Senkung der Pkw-Emissionen: leichter gesagt als getan

Trotz hochgesteckter Ziele und strenger Anforderungen stoßen die meisten Pkw auf Europas Straßen immer noch so viel CO2 aus wie vor 12 Jahren.

  • Die Prüfstandsmessung des CO2-Ausstoßes liefert nicht immerrealistische Werte.
  • Die Emissionen konventioneller Pkw im Alltagsbetrieb sind nicht zurückgegangen.
  • Elektroautos sind der wohl wichtigste Faktor für die Senkung der Emissionen, doch steigen ihre Verkaufszahlen nicht schnell genug.
Die CO2-Reduktionsziele der EU für neue Pkw können nicht erreicht werden, solange wichtige Voraussetzungen fehlen. Dies geht aus einem heute veröffentlichten Bericht des Europäischen Rechnungshofs hervor. Trotz hochgesteckter Ziele und strenger Anforderungen stoßen die meisten Pkw auf Europas Straßen immer noch so viel CO2 aus wie vor 12 Jahren. Elektroautos können der EU auf dem Weg zu einer emissionsfreien Fahrzeugflotte helfen. Bei den Bemühungen dazu müsste jedoch ein Gang hochgeschaltet werden, so die Prüfer.
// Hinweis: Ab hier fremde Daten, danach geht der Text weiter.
Lemma processor_pages_loop_exact :
  forall (pages : list Processor.page) (documents : list Processor.document)
         (w : world Processor.document),
    exists new w',
      Processor.pages_loop index_name manual pages documents w
        = Some (documents ++ new, w') /\
      map Processor.d_id new = map uuid4 (seq (uuid_count w) (length new)) /\
      map (fun d => (Processor.d_page d, Processor.content d)) new
        = processor_page_chunks pages /\
      Forall (fun d => Processor.d_index d = index_name /\
                       Processor.manual_id d = manual /\
                       Processor.embedding d = encode (Processor.content d)) new /\
      uuid_count w' = (uuid_count w + length new)%nat /\
      bulk_calls w' = bulk_calls w.
Proof.
  induction pages as [|p pages IH]; intros documents w.
  - exists [], w. rewrite app_nil_r, Nat.add_0_r. repeat split. constructor.
  - cbn [Processor.pages_loop]. unfold bind at 1. unfold logged at 1.
    unfold bind at 1. unfold logged at 1. unfold bind at 1.
    rewrite chunk_text_default. unfold lift at 1. unfold bind at 1.
    match goal with
    | |- context [Processor.chunks_loop _ _ ?m _ _ documents ?w1] =>
        destruct (processor_chunks_loop_exact p m
                    (default_chunks (Processor.text p)) documents w1)
          as (new1 & w1' & Hrun1 & Hid1 & Hc1 & Hall1 & Hn1 & Hb1)
    end.
    rewrite Hrun1. cbn [uuid_count bulk_calls] in Hid1, Hn1, Hb1.
    destruct (IH (documents ++ new1) w1')
      as (new2 & w' & Hrun2 & Hid2 & Hpc2 & Hall2 & Hn2 & Hb2).
    assert (Hlen1 : length new1 = length (default_chunks (Processor.text p)))
      by (rewrite <- Hc1, length_map; reflexivity).
    exists (new1 ++ new2), w'. rewrite Hrun2, <- app_assoc.
    split; [reflexivity|].
    split; [|split; [|split; [|split]]].
    + rewrite map_app, length_app, seq_app, map_app, Hid1, Hid2, Hn1, Hlen1.
      reflexivity.
    + rewrite map_app, Hpc2. unfold processor_page_chunks. cbn [flat_map]. f_equal.
      rewrite <- Hc1. clear - Hall1.
      induction Hall1 as [|d l (Hpage & _) _ IHl]; [reflexivity|].
      cbn [map]. rewrite Hpage, IHl. reflexivity.
    + apply Forall_app. split; [|exact Hall2].
      eapply Forall_impl; [|exact Hall1].
      intros d (_ & Hm & Hx & He). auto.
    + rewrite Hn2, Hn1, length_app. lia.
    + congruence.
Qed.

(** The documents of a run of [process_manual]. *)
Lemma processor_run_exact (pdf_path : str) (raw : list (option str))
      (w : world Processor.document) :
  exists docs w',
    Processor.process_manual index_name pdf_path manual raw w
      = Some (PyNone, w') /\
    bulk_calls w' = bulk_calls w ++ [docs] /\
    map Processor.d_id docs = map uuid4 (seq (uuid_count w) (length docs)) /\
    map (fun d => (Processor.d_page d, Processor.content d)) docs
      = processor_page_chunks (Processor.parse_pdf raw) /\
    Forall (fun d => Processor.d_index d = index_name /\
                     Processor.manual_id d = manual /\
                     Processor.embedding d = encode (Processor.content d)) docs /\
    uuid_count w' = (uuid_count w + length docs)%nat.
Proof.
  unfold Processor.process_manual. unfold bind at 1. unfold print at 1.
  unfold bind at 1. unfold print at 1. unfold bind at 1.
  match goal with
  | |- context [Processor.pages_loop _ _ _ [] ?w1] =>
      destruct (processor_pages_loop_exact (Processor.parse_pdf raw) [] w1)
        as (docs & w' & Hrun & Hid & Hpc & Hall & Hn & Hb)
  end.
  cbn [app] in Hrun. rewrite Hrun.
  cbn [uuid_count bulk_calls] in Hid, Hn, Hb.
  eexists docs, _. split; [reflexivity|].
  cbn [bulk_calls uuid_count]. rewrite Hb, Hn.
  repeat (split; [first [assumption|reflexivity]|]). reflexivity.
Qed.
End ProcessorDocuments.

Lemma Forall2_of_maps {A B C : Type} (f : A -> C) (g : B -> C)
      (l1 : list A) (l2 : list B) :
  map f l1 = map g l2 -> Forall2 (fun a b => f a = g b) l1 l2.
Proof.
  revert l2. induction l1 as [|a l1 IH]; intros [|b l2] Heq;
    try discriminate; constructor.
  - cbn in Heq. congruence.
  - apply IH. cbn in Heq. congruence.
Qed.


Lemma Forall2_in_impl {A B : Type} (R R' : A -> B -> Prop)
      (l1 : list A) (l2 : list B) :
  Forall2 R l1 l2 ->
  (forall a b, In a l1 -> In b l2 -> R a b -> R' a b) ->
  Forall2 R' l1 l2.
Proof.
  induction 1 as [|a b l1 l2 Hab _ IH]; intros Himpl; constructor.
  - apply Himpl; [left; reflexivity|left; reflexivity|exact Hab].
  - apply IH. intros x y Hx Hy. apply Himpl; right; assumption.
Qed.

(** The default chunking of a text leaves something exactly when the
    text has more than 50 words. *)
Lemma default_chunks_nonempty_iff (text : str) :
  default_chunks text <> [] <-> 50 < len (split text).
Proof.
  destruct (chunk_loop_valid text 800 120 ltac:(lia)) as (rs & Hshape & Hrun).
  destruct (Hrun (S (length (split text))) ltac:(lia)) as [_ Htext].
  unfold default_chunks. rewrite Htext. split.
  - intros Hne.
    destruct (filter (fun c => 50 <? len (split c))
                     (map (render (split text)) rs)) as [|c l] eqn:Hf;
      [congruence|].
    assert (Hc : In c (filter (fun c => 50 <? len (split c))
                              (map (render (split text)) rs)))
      by (rewrite Hf; left; reflexivity).
    apply filter_In in Hc as [Hc Hlong]. apply Z.ltb_lt in Hlong.
    apply in_map_iff in Hc as (r & <- & Hr).
    pose proof (ranges_from_bounds (len (split text)) 800 120 rs
                  ltac:(lia) 0 ltac:(lia) Hshape) as Hb.
    rewrite Forall_forall in Hb. destruct (Hb r Hr) as (Hr1 & Hr2 & _).
    rewrite render_words in Hlong; [lia|apply split_tokens|lia|lia].
  - intros HL.
    pose proof (ranges_from_long (len (split text)) 800 120 rs
                  ltac:(lia) 0 ltac:(lia) ltac:(lia) Hshape) as Hlong.
    rewrite filter_all.
    + destruct rs as [|r rs]; [cbn in Hshape; lia|discriminate].
    + apply Forall_map. eapply Forall_impl; [|exact Hlong].
      intros r (Hr1 & Hr2 & Hr3). apply Z.ltb_lt.
      rewrite render_words; [lia|apply split_tokens|lia|lia].
Qed.

Section Runs.
Context `{UnicodeTables} `{Collaborators}.

Lemma ingest_run_full (manual pdf_path : str) (raw : list (option str))
      (w : world Ingest.document) :
  exists docs w',
    Ingest.index_pdf pdf_path manual raw w = Some (PyNone, w') /\
    bulk_calls w' = bulk_calls w ++ [docs] /\
    map Ingest.d_id docs = map uuid4 (seq (uuid_count w) (length docs)) /\
    map (fun d => (Ingest.d_page d, Ingest.content d)) docs
      = ingest_page_chunks (Ingest.extract_text_by_page raw) /\
    Forall (fun d => Ingest.d_index d = Ingest.INDEX_NAME /\
                     Ingest.embedding d = encode (Ingest.content d)) docs /\
    Forall (fun d => exists p, In p (Ingest.extract_text_by_page raw)
                               /\ ingest_meta_of manual p d) docs /\
    uuid_count w' = (uuid_count w + length docs)%nat /\
    index_exists w' = true.
Proof.
  destruct (ingest_run manual pdf_path raw w)
    as (docs & w' & Hrun & Hb & _ & _ & Hall & _).
  destruct (ingest_run_exact manual pdf_path raw w)
    as (docs' & w'' & Hrun' & Hb' & Hid & Hpc & Hall' & Hn & Hi).
  rewrite Hrun in Hrun'. injection Hrun' as <-.
  rewrite Hb in Hb'. apply app_inv_head in Hb'. injection Hb' as <-.
  exists docs, w'. repeat (split; [assumption|]).
  split; [|split; [|split; assumption]].
  - eapply Forall_impl; [|exact Hall']. intros d (Hx & _ & He). auto.
  - eapply Forall_impl; [|exact Hall]. intros d (p & Hp & Hm & _). eauto.
Qed.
© Pixaline, pixabay.comSeit 2010 ist mit der Pkw-CO2-Verordnung ein EU-weites Ziel für die durchschnittlichen CO2-Emissionen aller neu zugelassenen Fahrzeuge vorgeschrieben. Außerdem muss jeder Hersteller den CO2-Ausstoß der Fahrzeuge in sogenannten Übereinstimmungsbescheinigungen ausweisen und eine Abgabe zahlen, wenn er bestimmte Emissionsvorgaben überschreitet. Die Anforderungen sind im Laufe der Zeit gestiegen: So sollen bis 2035 überhaupt keine Emissionen mehr ausgestoßen werden.

"Die grüne Revolution der EU kann nur stattfinden, wenn deutlich weniger umweltschädliche Fahrzeuge im Umlauf sind. Hier stehen wir vor einer enormen Herausforderung", so Pietro Russo, das für die Prüfung zuständige Mitglied des Rechnungshofs. "Die CO2-Emissionen von Fahrzeugen werden erst dann wirklich zurückgehen, wenn der Verbrennungsmotor seine dominierende Stellung verliert. Allerdings gestaltet sich die Elektrifizierung der EU-Fahrzeugflotte als sehr komplex."

In den 2010er-Jahren hätten Autohersteller Schlupflöcher bei den Prüfnormen genutzt, um bei Labortests niedrigere Emissionen zu erzielen. Der Unterschied zu den tatsächlichen, d. h. den im praktischen Fahrbetrieb erzeugten Emissionen war enorm. Daher sei im September 2017 - nicht zuletzt auch infolge des Dieselskandals - ein neuer Laborprüfzyklus, der die tatsächlichen Fahrbedingungen widerspiegelt, verbindlich eingeführt worden. Dies habe den Unterschied zwischen den im Labor gemessenen und den im praktischen Fahrbetrieb verursachten Emissionen wirksam verringert, wenn auch nicht beseitigt.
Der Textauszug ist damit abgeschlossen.